WORK ORDER:
Your task is to filter the data below down to the lines holding "Hrun".
[[ EXTRACTED INFORMATION open ]]
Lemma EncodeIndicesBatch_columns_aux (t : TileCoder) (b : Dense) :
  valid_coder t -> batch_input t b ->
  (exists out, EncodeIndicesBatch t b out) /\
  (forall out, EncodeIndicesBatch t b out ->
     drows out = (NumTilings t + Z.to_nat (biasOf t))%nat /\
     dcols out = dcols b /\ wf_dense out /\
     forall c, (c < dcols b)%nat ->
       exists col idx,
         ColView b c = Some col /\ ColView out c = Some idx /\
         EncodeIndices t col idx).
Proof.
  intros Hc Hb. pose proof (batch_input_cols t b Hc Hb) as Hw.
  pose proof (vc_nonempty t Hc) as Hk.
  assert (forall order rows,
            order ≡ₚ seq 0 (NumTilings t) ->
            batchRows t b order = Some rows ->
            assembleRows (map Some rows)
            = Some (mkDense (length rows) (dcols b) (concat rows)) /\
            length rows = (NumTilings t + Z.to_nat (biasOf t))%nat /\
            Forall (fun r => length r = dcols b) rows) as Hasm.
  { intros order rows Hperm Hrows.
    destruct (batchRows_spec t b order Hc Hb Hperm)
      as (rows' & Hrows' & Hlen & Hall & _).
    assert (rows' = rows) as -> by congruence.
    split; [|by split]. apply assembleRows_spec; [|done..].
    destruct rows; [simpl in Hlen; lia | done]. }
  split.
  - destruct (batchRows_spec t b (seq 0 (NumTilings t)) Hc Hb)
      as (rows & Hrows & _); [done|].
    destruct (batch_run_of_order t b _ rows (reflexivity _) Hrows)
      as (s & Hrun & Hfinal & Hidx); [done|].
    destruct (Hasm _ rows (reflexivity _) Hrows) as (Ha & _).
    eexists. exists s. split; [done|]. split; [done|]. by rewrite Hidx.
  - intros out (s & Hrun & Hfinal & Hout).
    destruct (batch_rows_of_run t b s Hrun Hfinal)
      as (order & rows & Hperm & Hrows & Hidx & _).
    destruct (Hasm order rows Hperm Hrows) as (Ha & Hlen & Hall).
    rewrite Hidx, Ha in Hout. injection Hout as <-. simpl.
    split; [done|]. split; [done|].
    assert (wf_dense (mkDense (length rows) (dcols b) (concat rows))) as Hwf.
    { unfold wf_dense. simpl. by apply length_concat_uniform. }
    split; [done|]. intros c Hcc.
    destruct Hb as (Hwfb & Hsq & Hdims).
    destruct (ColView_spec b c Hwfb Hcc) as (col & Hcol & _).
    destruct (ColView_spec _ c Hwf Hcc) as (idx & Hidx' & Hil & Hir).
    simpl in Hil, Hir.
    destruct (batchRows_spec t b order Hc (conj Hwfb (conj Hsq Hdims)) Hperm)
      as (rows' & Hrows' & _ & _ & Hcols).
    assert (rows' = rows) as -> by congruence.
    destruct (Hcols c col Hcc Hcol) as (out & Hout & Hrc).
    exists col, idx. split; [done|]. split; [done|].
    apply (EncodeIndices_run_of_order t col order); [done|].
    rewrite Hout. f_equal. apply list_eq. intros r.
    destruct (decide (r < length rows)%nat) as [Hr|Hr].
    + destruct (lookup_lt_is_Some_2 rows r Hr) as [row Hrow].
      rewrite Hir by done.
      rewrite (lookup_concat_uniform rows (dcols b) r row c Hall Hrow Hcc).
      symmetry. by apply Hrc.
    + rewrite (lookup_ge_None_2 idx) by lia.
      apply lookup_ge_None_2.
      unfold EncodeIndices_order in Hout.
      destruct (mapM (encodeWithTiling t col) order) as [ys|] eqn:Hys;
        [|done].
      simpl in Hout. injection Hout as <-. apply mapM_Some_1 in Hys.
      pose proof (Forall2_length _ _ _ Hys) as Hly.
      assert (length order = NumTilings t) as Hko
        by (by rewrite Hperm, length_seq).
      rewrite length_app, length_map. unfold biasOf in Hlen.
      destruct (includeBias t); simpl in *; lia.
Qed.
[[ EXTRACTED INFORMATION closed ]]
SOLUTION:
      as (s & Hrun & Hfinal & Hidx); [done|].
  - intros out (s & Hrun & Hfinal & Hout).
    destruct (batch_rows_of_run t b s Hrun Hfinal)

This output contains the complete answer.